N-7010-1# show port-c traffic
ChanId Port Rx-Ucst Tx-Ucst Rx-Mcst Tx-Mcst Rx-Bcst Tx-Bcst
------ --------- ------- ------- ------- ------- ------- -------
75 Eth1/5 53.16% 42.58% 49.91% 53.70% 44.03% 44.86%
75 Eth1/6 46.83% 57.41% 50.08% 46.29% 55.96% 55.13%

As in the diagram, orange arrow indicates Nexus 5k northbound load sharing based on its hashing algorithem. The blue arrow indicates Nexus 1kv northbound load sharing based on its hashing.

Since Netflow is not yet supported on Nexus 5k, how do we tell which physical interface will a certain flow take? Here is the third command:

show port-channel load-balance forwarding-path interface ...
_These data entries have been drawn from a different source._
(** ** Counting the carve steps *)

(** Under the invariant of the carver the cells of the grid are the
    visited ones and the free ones. *)
Lemma carve_inv_free W H V E g m :
  carve_inv W H V E g m →
  (length (free_cells W H g) + length V = length (cells W H))%nat.
Proof.
  intros [Hwf Hfr Ht Hvis Hins Hnp Hpas Hcnt Hst Hpen Hcl].
  unfold free_cells.
  set (P := λ c : Z * Z, is_blocked (cell_at g c) = false).
  rewrite <- (Permutation_length (filter_app_complement P (cells W H))).
  rewrite length_app. f_equal.
  apply Permutation_length. apply NoDup_Permutation.
  - by eapply tree_of_NoDup.
  - apply NoDup_filter, NoDup_cells.
  - intros c. rewrite list_elem_of_filter, elem_of_cells. unfold P, is_blocked.
    split.
    + intros Hc. split; [| by apply Hins].
      apply Hvis in Hc; [| by apply Hins]. by rewrite Hc.
    + intros [Hb Hc]. apply Hvis; [done |].
      rewrite (Hnp c Hc), orb_false_r in Hb. by destruct (Z.testbit _ 4).
Qed.

(** When the stack is empty no cell is free. *)
Lemma carve_inv_done W H V E g r :
  0 ≤ W → 0 ≤ H → carve_inv W H V E g [] → r ∈ V →
  length (free_cells W H g) = 0%nat.
Proof.
  intros HW HH Hinv Hr.
  destruct (carve_inv_perfect W H V E g r HW HH Hinv Hr) as [Hcount _].
  pose proof (carve_inv_free _ _ _ _ _ _ Hinv) as Hfree.
  pose proof (ci_count _ _ _ _ _ _ Hinv) as Hcnt.
  pose proof (tree_of_length _ _ (ci_tree _ _ _ _ _ _ Hinv)) as HVE.
  pose proof (length_cells W H HW HH). lia.
Qed.

(** An iteration that lengthens the stack enters one free cell; an
    iteration that does not leaves the free cells as they are. *)
Lemma carve_step_count W H g m g' m' :
  carve_step W H (g, m) (g', m') →
  wf_grid W H g → frames_ok W H m →
  (length (if (length m <? length m')%nat then [()] else [])
   + length (free_cells W H g') = length (free_cells W H g))%nat.
Proof.
  intros Hstep Hwf Hfr.
  destruct (carve_step_measure _ _ _ _ _ _ Hstep Hwf Hfr) as (_ & _ & Hmeas).
  destruct (length m <? length m')%nat eqn:Hlt;
    [apply Nat.ltb_lt in Hlt | apply Nat.ltb_ge in Hlt];
    inversion Hstep as [? ? c q Hnone | ? ? c q d q' Hq Ha Hq' Hbits]; subst;
    rewrite ?length_app in *; cbn [length] in *; lia.
Qed.

(** With fuel above the measure, the carve steps of the loop number the
    free cells that the loop uses up, and each one is a cell of the grid. *)
Lemma carve_steps_count mzParam fuel m w :
  let W := width mzParam in
  let H := height mzParam in
  wf_grid W H (w_maze w) → frames_ok W H m →
  (2 * length (free_cells W H (w_maze w)) + length m < fuel)%nat →
  returns (gen_DFS_loop fuel mzParam m) w
    (λ _ w',
       rtc (carve_step W H) (w_maze w, m) (w_maze w', [])
       ∧ (length (carve_steps fuel mzParam m w)
          + length (free_cells W H (w_maze w'))
          = length (free_cells W H (w_maze w)))%nat
       ∧ Forall (inside W H) (carve_steps fuel mzParam m w)).
Proof.
  intros W H. revert m w.
  induction fuel as [| fuel IH]; intros m w Hwf Hm Hfuel; [lia |].
  cbn [gen_DFS_loop carve_steps].
  destruct (decide (m = [])) as [-> | Hne].
  { simpl. apply returns_ret. split; [done |]. split; [done | constructor]. }
  replace (Z.of_nat (length m) >? 0) with true
    by (symmetry; apply Z.gtb_lt; destruct m; [done | simpl; lia]).
  destruct (exists_last Hne) as (m0 & [[x y] q] & ->).
  pose proof Hm as Hm'. apply frames_ok_app in Hm' as [_ Htop].
  apply Forall_singleton in Htop as [Hc Hq]. simpl in Hc, Hq.
  destruct (gen_DFS_body_spec mzParam m0 x y q w Hwf Hc Hq)
    as (m' & w1 & Hbody & Hstep & Hclk).
  unfold returns. rewrite bind_unfold, Hbody.
  destruct (carve_step_measure _ _ _ _ _ _ Hstep Hwf Hm) as (Hwf1 & Hm1 & Hmeas).
  pose proof (carve_step_count _ _ _ _ _ _ Hstep Hwf Hm) as Hcount.
  destruct (IH m' w1 Hwf1 Hm1) as (u & w2 & Hloop & Hrtc & Hlen & Hall).
  { unfold W, H in *. lia. }
  exists u, w2. split; [exact Hloop |]. split; [| split].
  - eapply rtc_l; [exact Hstep | exact Hrtc].
  - rewrite length_app. rewrite last_snoc.
    fold W H in Hcount, Hlen |- *.
    destruct (length (m0 ++ [(x, y, q)]) <? length m')%nat;
      cbn [length] in *; lia.
  - apply Forall_app. split; [| exact Hall].
    rewrite last_snoc. destruct (_ <? _)%nat; [| constructor].
    by apply Forall_singleton.
Qed.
The following example shows how different IP address pairs yields different port utilization.
N-5010-1# show port-channel load-balance forwarding-path interface port-channel 75 vlan 25 src-ip 10.17.19.15 dst-ip 10.17.21.15
Missing params will be substituted by 0's.
Load-balance Algorithm on switch: source-dest-ip
crc8_hash: 90 Outgoing port id: Ethernet1/3
Param(s) used to calculate load-balance:
dst-ip: 10.174.21.15
src-ip: 10.174.19.15
dst-mac: 0000.0000.0000
src-mac: 0000.0000.0000

N-5010-sw1# show port-channel load-balance forwarding-path interface port-channel 75 vlan 25 src-ip 10.17.19.10 dst-ip 10.17.34.15
Missing params will be substituted by 0's.
Load-balance Algorithm on switch: source-dest-ip
crc8_hash: 179 Outgoing port id: Ethernet1/4
Param(s) used to calculate load-balance:
dst-ip: 10.174.34.15
src-ip: 10.174.19.10
dst-mac: 0000.0000.0000
src-mac: 0000.0000.0000

If you are running a test, and notices that the traffic is not well balanced, now you have a method to check the physical port allocation for your particular end points. You also have the option to experimenting with different hashing algorithem to suit your needs.